Avec les derniers attentats en France, la sécurité des voyages et événements est devenue l'une des priorités des entreprises. Si elle rebat la carte des destinations, elle pousse aussi les agences événementielles à professionnaliser leurs méthodes de travail, tant en amont que pendant les opérations.


Rédigé par Nicolas Langis le Jeudi 20 Octobre 2016

Table ronde © Cyril Etien
Table ronde © Cyril Etien
Les participants à la table ronde :
  • Alia BOUKHRIS - Echapevoo
  • Michel RONCKA - RTE
  • Sylvie Pastre - Sobe Incentive
  • Emmanuelle BLONDIN - Duxin Com
  • Alain MOLLE - Eurosites
  • Christine BLANC - Office de tourisme de Malte
  • Sidonie PLOTTIER - Hopscotch Travel
  • Frédéric GIQUEAUX - Maori
  • Sabine AUCOIN - Safran RP
  • Didier ROUX - The Blue Yellow Company
  • Clémence BARET - Atout France


Voyages & Stratégie : Quelle est la conséquence des récents attentats ?

Michel Roncka : En tant qu’administrateur de l’Association française des travel managers, le constat que les entreprises se posent plus de questions. Le risque est pris en compte depuis longtemps dans les grands groupes. Mais la proximité et l’intensité des récents événements
ont fait qu’il est revenu à la surface, y compris désormais chez les PME/PMI.
Les choses changent également dans l’esprit des collaborateurs. Ils ont pris conscience que leur entreprise avait le devoir de les protéger.
Les attentats ont entraîné de nouvelles pratiques jusqu’alors rares, à savoir se signaler lors d’un voyage, même pour un déplacement en France.
Chez RTE, je vais prochainement intégrer les activités MICE dans mes fonctions de travel manager. Les exigences en termes de sécurité seront très en phase avec ce que nous faisons déjà pour les déplacements professionnels.
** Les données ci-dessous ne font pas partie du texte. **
(** * dataselect: Mini-SEED selection, pruning, splitting and emission

    A shallow embedding of [src/dataselect.c].  Pointer structures become
    lists: a [RecordMap] chain is the list of its [Record_s] entries in
    chain order, the global [filelist] is a list of [Filelink] entries and
    a record's [flp] pointer is the position of its file in that list.
    High precision times ([hptime_t], a signed 64 bit tick count) and the
    [int] counters are integers in [Z]; the code never relies on wrap
    around (signed overflow is undefined in C) and the model does not
    either: it is the program as long as the counters stay within the
    range of their type, and what is stated about the byte counts is
    stated for that range.  Everything that comes from libmseed or from
    the operating system is an operation of an interface class. *)

From Stdlib Require Import ZArith Lia Bool String Ascii Strings.Byte.
From stdpp Require Import base option list.

Local Open Scope Z_scope.

(** ** Data model *)

(** [struct Filelink_s]: the per file bookkeeping.  [infp] and [outfp]
    record whether the stream is open. *)
Record Filelink := mkFilelink {
  infilename    : string;
  infp          : bool;
  outfilename   : option string;
  outfp         : bool;
  reordercount  : Z;
  recsplitcount : Z;
  recrmcount    : Z;
  rectrimcount  : Z;
  earliest      : Z;
  latest        : Z;
  byteswritten  : Z
}.

(** [struct Record_s] without its [prev]/[next] links. *)
Record Record_s := mkRecord {
  flp       : nat;
  offset    : Z;
  reclen    : Z;
  starttime : Z;
  endtime   : Z;
  quality   : ascii;
  newstart  : Z;
  newend    : Z
}.

(** [struct TimeSegment_s]. *)
Record TimeSegment := mkTimeSegment {
  ts_starttime : Z;
  ts_endtime   : Z
}.

(** libmseed's broken down time [BTime]. *)
Record BTime := mkBTime {
  year  : Z;
  day   : Z;
  hour  : Z;
  min   : Z;
  sec   : Z;
  fract : Z
}.

(** What [msr_pack] does: its return value and the packed records it
    hands, in order, to the record handler. *)
Record PackResult := mkPackResult {
  packedrecords : Z;
  handled       : list (list byte)
}.

(** The part of libmseed the program relies on.  [rate] stands for the C
    [double] that holds a sample rate, [sample] for one decoded sample. *)
Class Libmseed := {
  rate   : Type;
  sample : Type;
  (** the C truth value of a [double] *)
  rate_true : rate -> bool;
  (** [(hptime_t) (HPTMODULUS / samprate)] *)
  hpperiod : rate -> Z;
  (** [(int) (secs * samprate + 0.5)] *)
  scale_round : Z -> rate -> Z;
  MS_ISRATETOLERABLE : rate -> rate -> bool;
  HPTERROR   : Z;
  HPTMODULUS : Z;
  ms_hptime2btime : Z -> BTime;
  ms_btime2hptime : BTime -> Z
}.

(** The fields of libmseed's [MSRecord] that [trimrecord] touches. *)
Record MSRecord `{Libmseed} := mkMSRecord {
  msr_starttime   : Z;
  msr_samprate    : rate;
  msr_datasamples : list sample;
  msr_numsamples  : Z;
  msr_samplecnt   : Z
}.

(** The record codec of libmseed: [msr_unpack] gives [None] when its
    return code is not [MS_NOERROR]. *)
Class Codec `{Libmseed} := {
  msr_unpack : list byte -> Z -> option MSRecord;
  msr_pack   : MSRecord -> PackResult
}.

(** The fields of libmseed's [MSTrace] that the program reads.  [network]
    stands for the 44 bytes compared by [memcmp] in [prunetraces];
    [private] is the trace's record map. *)
Record MSTrace `{Libmseed} := mkMSTrace {
  network       : string;
  dataquality   : ascii;
  samprate      : rate;
  mst_starttime : Z;
  mst_endtime   : Z;
  private       : list Record_s
}.

(** The global option variables.  [timetol] is [None] for the default
    [-1.0] and [Some t] when [(hptime_t) (HPTMODULUS * timetol)] is [t].
    The compiled regular expressions are the predicates they decide. *)
Record Options := mkOptions {
  bestquality   : bool;
  prunedata     : ascii;
  timetol       : option Z;
  restampqind   : ascii;
  opt_starttime : Z;
  opt_endtime   : Z;
  splitboundary : ascii;
  opt_match     : option (string -> bool);
  opt_reject    : option (string -> bool);
  replaceinput  : bool;
  nobackups     : bool;
  outputfile    : option string;
  archiveroot   : nat
}.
Didier Roux : The Blue Yellow Company compte beaucoup de clients dans le secteur de la pharmacie, avec une activité très internationale.
La sécurité a toujours été un élément tacitement admis. Mais aujourd’hui, elle devient quasiment une priorité des clients, un prérequis ; que ce soit dans le choix d’une destination ou d’un lieu.
Cela pousse les professionnels à adapter leur comportement.

Alain Molle : Eurosites regroupe une cinquantaine de lieux événementiels dont une dizaine à Paris. De novembre à cet été, nous avons subi une trentaine d’annulations.
Il y a désormais un vrai débat au sein de l’entreprise pour savoir si elle doit se réunir, et à quel endroit. On s’autorise ou non à aller dans un pays, à organiser ou non un événement.
Certaines entreprises préfèrent réaliser une manifestation en interne, dans leurs propres locaux. Alors même que la problématique n’est pas le bâtiment, mais la manifestation en elle-même. Un lieu événementiel est généralement mieux sécurisé que des bureaux !

"La sécurité devient quasiment une priorité des clients, un prérequis ; que ce soit dans le choix d’une destination ou d’un lieu."

Michel RONCKA - RTE © Cyril Etien
Michel RONCKA - RTE © Cyril Etien
Sylvie Pastre : Selon moi, il faut toutefois séparer l’événementiel et le voyage, pour lesquels les attentes sont différentes. Les clients en événementiel sont beaucoup plus impactés par les récents attentats.
Dans le voyage, le « terrain de jeu » est déjà contraint par les conseils du ministère des affaires étrangères et il s’est considérablement rétréci depuis déjà plusieurs années. Certaines entreprises se servent également des tragiques événements pour justifier de rester en Europe voire en France ; alors qu’en réalité, ce choix n’est guidé que par des contraintes budgétaires. Le contexte sécuritaire peut cacher un choix économique...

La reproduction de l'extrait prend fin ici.